Defensins are cationic and cysteine-rich peptides that play a crucial role in the host defense against microorganisms of many organisms by their capability to permeabilize bacterial membranes. The low sequence similarity among the members of the large mammalian beta -defensin family suggests that their antimicrobial activity is largely independent of their primary structure. To investigate to what extent these defensins share a similar fold, the structures of the two human beta -defensins, hBD-1 and hBD-2, as well as those of two novel murine defensins, termed mBD-7 and mBD-8, were determined by nuclear magnetic resonance spectroscopy.
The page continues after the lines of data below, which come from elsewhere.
(* ===== verification/TcpQueue.v ===== *)
(** * The queues of a connection

    The lists [unacked] and [unsent] of a control block with the segments
    they hold, and what an acknowledgement does to them. *)

From stdpp Require Import base numbers list gmap option sorting.
From S2P Require Import Prelude Mem MemRefine Memp Pbuf PbufLemmas PbufAlloc PbufOps PbufProps Chksum ChksumProps Ip4Addr Etharp LinkedList Netifs NetifProps Ip4 Ip4Props Ip4Output TcpBase TcpOut Tcp TcpIn TcpLemmas TcpTrim TcpReceive TcpAck.

(** ** Segments and queues *)

(** A segment of a queue: its address, its structure without the link, the
    position of its first byte in the stream, the flags of its header and its
    packet. *)
Record out_seg := OutSeg {
  os_addr : Z;
  os_seg : tcp_seg;
  os_pos : Z;
  os_flags : Z;
  os_chain : chain
}.
Implicit Types (o : out_seg) (os ua us : list out_seg).

(** The position behind it; SYN and FIN count. *)
Definition os_end o : Z :=
  os_pos o + (sg_len (os_seg o) + if flag (os_flags o) (Z.lor TCP_FIN TCP_SYN) then 1 else 0).

(** The bytes and the pbufs of a list of segments. *)
Fixpoint data_len os : Z := match os with [] => 0 | o :: os' => sg_len (os_seg o) + data_len os' end.
Fixpoint pbuf_count os : Z := match os with [] => 0 | o :: os' => Z.of_nat (length (os_chain o)) + pbuf_count os' end.

(** The segments that an acknowledgement of everything before [a] covers, and
    the others. *)
Definition covered (a : Z) os : list out_seg := filter (λ o, os_end o ≤ a) os.
Definition pending (a : Z) os : list out_seg := filter (λ o, ¬ os_end o ≤ a) os.

(** The segments from [h] on are [os]. *)
Definition unlinked (x : tcp_seg) : tcp_seg := set_sg_next 0 x.
Fixpoint seg_list (m : gmap Z tcp_seg) (h : Z) os : Prop :=
  match os with
  | [] => h = 0
  | o :: os' => h = os_addr o ∧ os_addr o ≠ 0 ∧
      ∃ x, m !! os_addr o = Some x ∧ unlinked x = os_seg o ∧ seg_list m (sg_next x) os'
  end.

(** The header and the packet of a segment. *)
Record seg_ok (q : pstate) o : Prop := {
  so_pos : load_bytes (ps_bytes q) (sg_tcphdr (os_seg o) + 4) 4 = Some (addr_bytes (lwip_htonl (u32 (os_pos o))));
  so_flags : hdr_flags (ps_bytes q) (sg_tcphdr (os_seg o)) (os_flags o);
  so_chain : pchain (ps_pbufs q) (sg_p (os_seg o)) (os_chain o);
  so_some : os_chain o ≠ [];
  so_ref : Forall ref_ok (os_chain o);
  so_len : os_pos o < os_end o
}.

(** All segments of a connection: they are different, so are their packets,
    and the pool has handed them out. *)
Definition chain_addrs os : list Z := os ≫= λ o, (os_chain o).*1.
Record sendq (q : pstate) (out : nat → list Z) os : Prop := {
  sq_ok : Forall (seg_ok q) os;
  sq_diff : NoDup (os_addr <$> os);
  sq_apart : NoDup (chain_addrs os);
  sq_pool : Forall (λ o, os_addr o ∈ out MEMP_TCP_SEG) os
}.

#[export] Instance sendq_perm q out : Proper ((≡ₚ) ==> iff) (sendq q out).
Proof.
  assert (H : ∀ os os', os ≡ₚ os' → sendq q out os → sendq q out os').
  { intros os os' Hp [H1 H2 H3 H4]. split.
    - by rewrite <- Hp.
    - by rewrite <- Hp.
    - unfold chain_addrs in *. by rewrite <- Hp.
    - by rewrite <- Hp. }
  intros os os' Hp. split; by apply H.
Qed.

Lemma seg_list_delete m h os n : seg_list m h os → (n ∉ os_addr <$> os) → seg_list (delete n m) h os.
Proof.
  revert h. induction os as [|o os IH]; intros h H Hn; [done|]. destruct H as (-> & H0 & x & Hm & Hx & H).
  rewrite fmap_cons in Hn. split; [done|]. split; [done|]. exists x. rewrite lookup_delete_ne by set_solver.
  split; [done|]. split; [done|]. apply IH; [done | set_solver].
Qed.

Lemma seg_list_length m h os : seg_list m h os → NoDup (os_addr <$> os) → (length os ≤ size m)%nat.
Proof.
  intros H Hnd. rewrite <- (length_fmap os_addr), <- (size_list_to_set (C := gset Z) _ Hnd), <- size_dom.
  apply subseteq_size. intros x Hx. apply elem_of_list_to_set in Hx. apply elem_of_dom. clear Hnd.
  revert h H. induction os as [|o os IH]; intros h; [set_solver|]. intros (-> & _ & y & Hm & _ & H).
  rewrite fmap_cons in Hx. apply elem_of_cons in Hx as [->|Hx]; [done | eauto].
Qed.

(** Segments in the order of the stream, without overlap: what is covered is
    the front of the queue. *)
Definition ascending os : Prop := StronglySorted (λ o o', os_end o ≤ os_pos o') os.

Lemma none_covered a o os q :
  ascending (o :: os) → Forall (seg_ok q) os → ¬ os_end o ≤ a → covered a (o :: os) = [] ∧ pending a (o :: os) = o :: os.
Proof.
  intros Ha Hok Ho. apply StronglySorted_inv in Ha as [Ha Hle].
  assert (H : Forall (λ o, ¬ os_end o ≤ a) (o :: os)).
  { constructor; [done|]. apply list.Forall_forall. intros x Hx.
    pose proof (proj1 (list.Forall_forall _ _) Hle x Hx) as H1. cbv beta in H1.
    pose proof (so_len _ _ (proj1 (list.Forall_forall _ _) Hok x Hx)). lia. }
  split; [by apply filter_none | by apply filter_all].
Qed.
Lemma first_covered a o os :
  os_end o ≤ a → covered a (o :: os) = o :: covered a os ∧ pending a (o :: os) = pending a os.
Proof. intros H. unfold covered, pending. rewrite filter_cons_True, filter_cons_False by lia. done. Qed.

Lemma covered_sublist a os : covered a os `sublist_of` os.
Proof.
  unfold covered. induction os as [|o os IH]; [done|]. rewrite filter_cons.
  case_decide; [by apply sublist_skip | by apply sublist_cons].
Qed.
Lemma apart_sublist os os' : NoDup (chain_addrs os') → os `sublist_of` os' → NoDup (chain_addrs os).
Proof.
  intros Hn Hs. apply (sublist_NoDup _ _ Hn). clear Hn. unfold chain_addrs.
  induction Hs; rewrite ?bind_cons; [done | by apply sublist_app | by apply sublist_inserts_l].
Qed.

(** ** What is released *)

(** From [q] to [q'], only the packets of [os] are touched, and they are gone
    unless somebody else holds them. *)
Record released (q q' : pstate) os : Prop := {
  re_bytes : ps_bytes q' = ps_bytes q;
  re_keep k : k ∉ chain_addrs os → ps_pbufs q' !! k = ps_pbufs q !! k;
  re_gone o k : o ∈ os → Forall (λ c : Z * pbuf, pb_ref c.2 = 1) (os_chain o) → k ∈ (os_chain o).*1 → ps_pbufs q' !! k = None
}.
All four defensins investigated share a striking similarity on the level of secondary and tertiary structure including the lack of a distinct hydrophobic core, suggesting that the fold is mainly stabilized by the presence of three disulfide bonds. In addition to the overall shape of the molecules, the ratio of solvent-exposed polar and hydrophobic side chains is also very similar among the four defensins investigated. It is significant that beta -defensins do not exhibit a common pattern of charged and hydrophobic residues on the protein surface and that the beta -defensin-specific fold appears to accommodate a wide range of different amino acids at most sequence positions. In addition to the implications for the mode of biological defensin actions, these findings are of particular interest because beta -defensins have been suggested as lead compounds for the development of novel peptide antibiotics for the therapy of infectious diseases.